--- Exercise input ---

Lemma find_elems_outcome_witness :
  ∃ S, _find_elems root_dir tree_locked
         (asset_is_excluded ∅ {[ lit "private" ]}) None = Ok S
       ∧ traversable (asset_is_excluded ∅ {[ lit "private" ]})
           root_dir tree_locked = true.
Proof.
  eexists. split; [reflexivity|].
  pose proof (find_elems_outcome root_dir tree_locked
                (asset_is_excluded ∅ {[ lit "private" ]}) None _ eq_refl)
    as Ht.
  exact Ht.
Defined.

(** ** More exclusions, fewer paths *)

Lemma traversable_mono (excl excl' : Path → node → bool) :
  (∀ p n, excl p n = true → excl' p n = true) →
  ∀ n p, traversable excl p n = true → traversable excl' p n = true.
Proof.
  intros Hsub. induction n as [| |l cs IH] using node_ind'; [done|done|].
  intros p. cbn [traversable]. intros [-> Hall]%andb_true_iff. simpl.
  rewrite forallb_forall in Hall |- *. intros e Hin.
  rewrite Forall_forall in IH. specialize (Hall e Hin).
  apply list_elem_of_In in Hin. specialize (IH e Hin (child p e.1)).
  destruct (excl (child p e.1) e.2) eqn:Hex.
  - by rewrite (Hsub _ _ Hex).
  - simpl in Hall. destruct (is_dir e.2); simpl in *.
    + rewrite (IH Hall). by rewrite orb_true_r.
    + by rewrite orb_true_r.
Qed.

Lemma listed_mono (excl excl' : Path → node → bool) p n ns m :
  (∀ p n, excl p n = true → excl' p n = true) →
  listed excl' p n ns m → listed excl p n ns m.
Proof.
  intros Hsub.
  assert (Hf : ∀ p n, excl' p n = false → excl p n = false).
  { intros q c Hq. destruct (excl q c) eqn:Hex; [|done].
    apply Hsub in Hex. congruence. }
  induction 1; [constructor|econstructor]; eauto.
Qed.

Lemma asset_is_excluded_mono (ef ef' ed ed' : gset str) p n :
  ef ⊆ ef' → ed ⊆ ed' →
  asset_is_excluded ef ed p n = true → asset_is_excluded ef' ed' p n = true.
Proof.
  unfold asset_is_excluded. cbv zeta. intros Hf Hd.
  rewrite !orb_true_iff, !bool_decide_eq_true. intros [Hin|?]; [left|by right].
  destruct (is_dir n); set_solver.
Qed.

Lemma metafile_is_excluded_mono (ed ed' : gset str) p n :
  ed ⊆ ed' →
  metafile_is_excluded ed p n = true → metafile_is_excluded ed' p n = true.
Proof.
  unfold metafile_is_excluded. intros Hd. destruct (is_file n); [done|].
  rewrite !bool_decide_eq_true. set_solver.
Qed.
---
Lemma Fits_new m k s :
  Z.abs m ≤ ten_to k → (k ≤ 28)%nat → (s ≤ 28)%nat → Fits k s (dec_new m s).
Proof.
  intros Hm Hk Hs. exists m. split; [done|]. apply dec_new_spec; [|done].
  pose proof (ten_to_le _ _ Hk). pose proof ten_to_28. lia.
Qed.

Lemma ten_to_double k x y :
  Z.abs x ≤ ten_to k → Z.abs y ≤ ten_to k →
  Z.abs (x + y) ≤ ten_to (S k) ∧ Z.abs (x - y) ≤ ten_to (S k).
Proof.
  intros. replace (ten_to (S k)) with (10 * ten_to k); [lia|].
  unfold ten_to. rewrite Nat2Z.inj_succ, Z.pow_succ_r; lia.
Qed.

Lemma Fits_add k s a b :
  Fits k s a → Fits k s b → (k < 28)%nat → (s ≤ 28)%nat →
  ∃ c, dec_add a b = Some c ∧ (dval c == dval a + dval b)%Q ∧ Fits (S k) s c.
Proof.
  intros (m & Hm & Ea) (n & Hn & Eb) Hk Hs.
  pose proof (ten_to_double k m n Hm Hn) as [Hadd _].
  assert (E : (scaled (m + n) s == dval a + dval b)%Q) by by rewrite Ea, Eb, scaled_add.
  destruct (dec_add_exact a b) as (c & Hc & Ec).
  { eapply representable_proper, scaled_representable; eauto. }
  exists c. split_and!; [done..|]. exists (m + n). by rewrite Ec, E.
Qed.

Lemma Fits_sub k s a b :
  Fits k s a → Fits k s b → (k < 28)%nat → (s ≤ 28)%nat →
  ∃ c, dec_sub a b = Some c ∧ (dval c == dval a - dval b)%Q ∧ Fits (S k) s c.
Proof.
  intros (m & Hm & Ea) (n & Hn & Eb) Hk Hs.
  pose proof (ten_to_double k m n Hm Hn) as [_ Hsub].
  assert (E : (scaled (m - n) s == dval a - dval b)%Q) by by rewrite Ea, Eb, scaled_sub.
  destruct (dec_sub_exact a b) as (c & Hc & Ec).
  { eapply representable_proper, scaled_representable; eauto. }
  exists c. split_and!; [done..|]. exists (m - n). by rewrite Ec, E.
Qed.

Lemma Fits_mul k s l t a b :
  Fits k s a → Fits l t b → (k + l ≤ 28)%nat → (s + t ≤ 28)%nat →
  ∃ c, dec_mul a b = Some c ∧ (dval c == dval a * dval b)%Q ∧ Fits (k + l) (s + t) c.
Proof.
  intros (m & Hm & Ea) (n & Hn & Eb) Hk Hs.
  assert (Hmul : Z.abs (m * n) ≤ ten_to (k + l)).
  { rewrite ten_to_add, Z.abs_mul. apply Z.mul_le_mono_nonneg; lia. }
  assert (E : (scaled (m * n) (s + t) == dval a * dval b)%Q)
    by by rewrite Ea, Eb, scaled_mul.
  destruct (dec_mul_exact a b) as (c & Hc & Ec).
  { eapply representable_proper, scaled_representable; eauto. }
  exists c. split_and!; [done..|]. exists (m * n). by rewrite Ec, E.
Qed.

--- What to produce ---
Search the entries above for the string "pose". Copy each line that holds it.

--- Written reply ---
  pose proof (find_elems_outcome root_dir tree_locked
  pose proof (ten_to_le _ _ Hk). pose proof ten_to_28. lia.
  pose proof (ten_to_double k m n Hm Hn) as [Hadd _].
  pose proof (ten_to_double k m n Hm Hn) as [_ Hsub].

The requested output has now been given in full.